Prompt:
Would you please retype, exactly, the lines of the listing below between the line with "H1]%list_elem_of_filter [_ H2]%list_elem_of_filter." and the line with "Hin]%list_elem_of_filter). simpl in *.", inclusive?
= = =
(** X16.  [_extract_candidate_phrases]: the counter gives every phrase the
    number of windows of 1 to [max_ngram] consecutive tokens that spell it, so
    the length test in the loop never skips a window; the candidates are
    pairwise distinct, they are exactly the phrases counted at least once and
    at least [min_freq] times, and they are listed by non-increasing count. *)
Theorem extract_candidate_phrases_spec (texts : list string) (min_freq max_ngram : Z) :
  let '(candidates, counter) := _extract_candidate_phrases texts min_freq max_ngram in
  (∀ p, count_of counter p = occurrences p (all_phrases texts max_ngram)) ∧
  NoDup candidates ∧
  (∀ p, p ∈ candidates ↔
        (1 ≤ count_of counter p)%nat ∧ (min_freq ≤ Z.of_nat (count_of counter p))%Z) ∧
  (∀ i j p q, (i < j)%nat → candidates !! i = Some p → candidates !! j = Some q →
        (count_of counter q ≤ count_of counter p)%nat).
Proof.
  pose proof (extract_counter texts min_freq max_ngram) as Hc.
  destruct (_extract_candidate_phrases texts min_freq max_ngram) as [cands counter] eqn:E.
  cbn [snd] in Hc.
  assert (Hcands : cands = sort_by (λ x, (- Z.of_nat (count_of counter x))%Z)
            (filter (λ pc, (min_freq ≤ Z.of_nat pc.2)%Z) counter).*1).
  { unfold _extract_candidate_phrases in E. injection E as E1 E2. by rewrite <- E1, E2. }
  clear E.
  assert (Hwf : counter_wf counter).
  { rewrite Hc. apply foldl_incr_wf. split; [constructor | constructor]. }
  destruct Hwf as [Hnd Hpos].
  split; [|split; [|split]].
  - intros p. rewrite Hc, count_of_foldl_incr. simpl. lia.
  - rewrite Hcands, sort_by_perm. apply NoDup_fmap_fst.
    + intros k n1 n2 [_ H1]%list_elem_of_filter [_ H2]%list_elem_of_filter.
      by rewrite <- (count_of_lookup counter k n1), <- (count_of_lookup counter k n2).
    + apply NoDup_filter. by apply NoDup_fmap_1 in Hnd.
  - intros p. rewrite Hcands, sort_by_perm, list_elem_of_fmap. split.
    + intros ([k n] & -> & [Hn Hin]%list_elem_of_filter). simpl in *.
      rewrite (count_of_lookup counter k n) by done.
      rewrite Forall_forall in Hpos. split; [exact (Hpos _ Hin) | done].
    + intros [H1 H2].
      destruct (decide (p ∈ counter.*1)) as [Hin|Hout].
      * apply list_elem_of_fmap in Hin as ([k n] & -> & Hin). simpl in *.
        exists (k, n). split; [done|]. apply list_elem_of_filter. split; [|done].
        simpl. by rewrite <- (count_of_lookup counter k n).
      * rewrite count_of_absent in H1 by done. lia.
  - intros i j p q Hij Hi Hj.
    pose proof (sort_by_sorted (λ x, (- Z.of_nat (count_of counter x))%Z)
                  (filter (λ pc, (min_freq ≤ Z.of_nat pc.2)%Z) counter).*1) as Hs.
    rewrite <- Hcands in Hs.
    pose proof (StronglySorted_lookup _ _ i j p q Hs Hij Hi Hj) as H. simpl in H. lia.
Qed.
(** * rp/report.go: the JUnit XML report loader and its query facade

    A shallow embedding of [src/rp/report.go].  Go values are modelled as
    follows.

    - [int] is [Z]; a slice is a [list], indexed by a [Z] with the run-time
      bounds check written out ([index]); a pointer that may be [nil] is an
      [option].
    - [float64] is a primitive binary64 float.
    - [time.Time] is the instant in nanoseconds ([Z]), [time.Duration] a
      number of nanoseconds; [t.Add(d)] is addition and [t.Before(u)] the
      strict order on instants.
    - A run-time panic is an explicit outcome ([Panics]).
    - The calls into [os], [io/ioutil], [encoding/xml], [path/filepath] and
      [sort] are the fields of a [Platform]; the two helpers of package [rp]
      that live in another file, [parseTimeStamp] and [secondsToDuration],
      are parameters.
    - The effects of the loader (log lines, files opened and closed) are
      recorded in a trace of [event]s, in the order in which they happen. *)

From Stdlib Require Import ZArith String Ascii.
From Stdlib.Strings Require Import Byte.
From Stdlib Require Import Floats.PrimFloat Floats.FloatOps Floats.SpecFloat.
From stdpp Require Import base tactics option list strings sorting pretty.

Local Open Scope Z_scope.

(** ** Values of the Go run time *)

Definition Time := Z.
Definition Duration := Z.

Definition Time_Add (t : Time) (d : Duration) : Time := t + d.
Definition Time_Before (t u : Time) : bool := bool_decide (t < u).
Definition Time_After (t u : Time) : bool := bool_decide (u < t).

Inductive panic :=
| IndexOutOfRange (i len : Z)
| NilDereference.

Inductive outcome (A : Type) :=
| Returns (a : A)
| Panics (p : panic).
Arguments Returns {A} a.
Arguments Panics {A} p.

Definition bind {A B} (m : outcome A) (k : A -> outcome B) : outcome B :=
  match m with
  | Returns a => k a
  | Panics p => Panics p
  end.

Notation "'do' x <- m ; k" := (bind m (fun x => k))
  (at level 10, x name, m at level 100, k at level 200).

(** [s[i]] on a slice: the bounds check of the Go run time. *)
Definition index {A} (s : list A) (i : Z) : outcome A :=
  if bool_decide (0 <= i < Z.of_nat (length s)) then
    match s !! Z.to_nat i with
    | Some a => Returns a
    | None => Panics (IndexOutOfRange i (Z.of_nat (length s)))
    end
  else Panics (IndexOutOfRange i (Z.of_nat (length s))).

(** [p.field] through a pointer that may be nil. *)
Definition deref {A} (p : option A) : outcome A :=
  match p with
  | Some a => Returns a
  | None => Panics NilDereference
  end.

(** ** The decoded report: [xmlSuite], [xmlTest], [xmlFailure] *)

Record xmlFailure := {
  Failure_Type : string;
  Failure_Message : string;
  Failure_Details : string;
}.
= = =
Task solution:
    + intros k n1 n2 [_ H1]%list_elem_of_filter [_ H2]%list_elem_of_filter.
      by rewrite <- (count_of_lookup counter k n1), <- (count_of_lookup counter k n2).
    + apply NoDup_filter. by apply NoDup_fmap_1 in Hnd.
  - intros p. rewrite Hcands, sort_by_perm, list_elem_of_fmap. split.
    + intros ([k n] & -> & [Hn Hin]%list_elem_of_filter). simpl in *.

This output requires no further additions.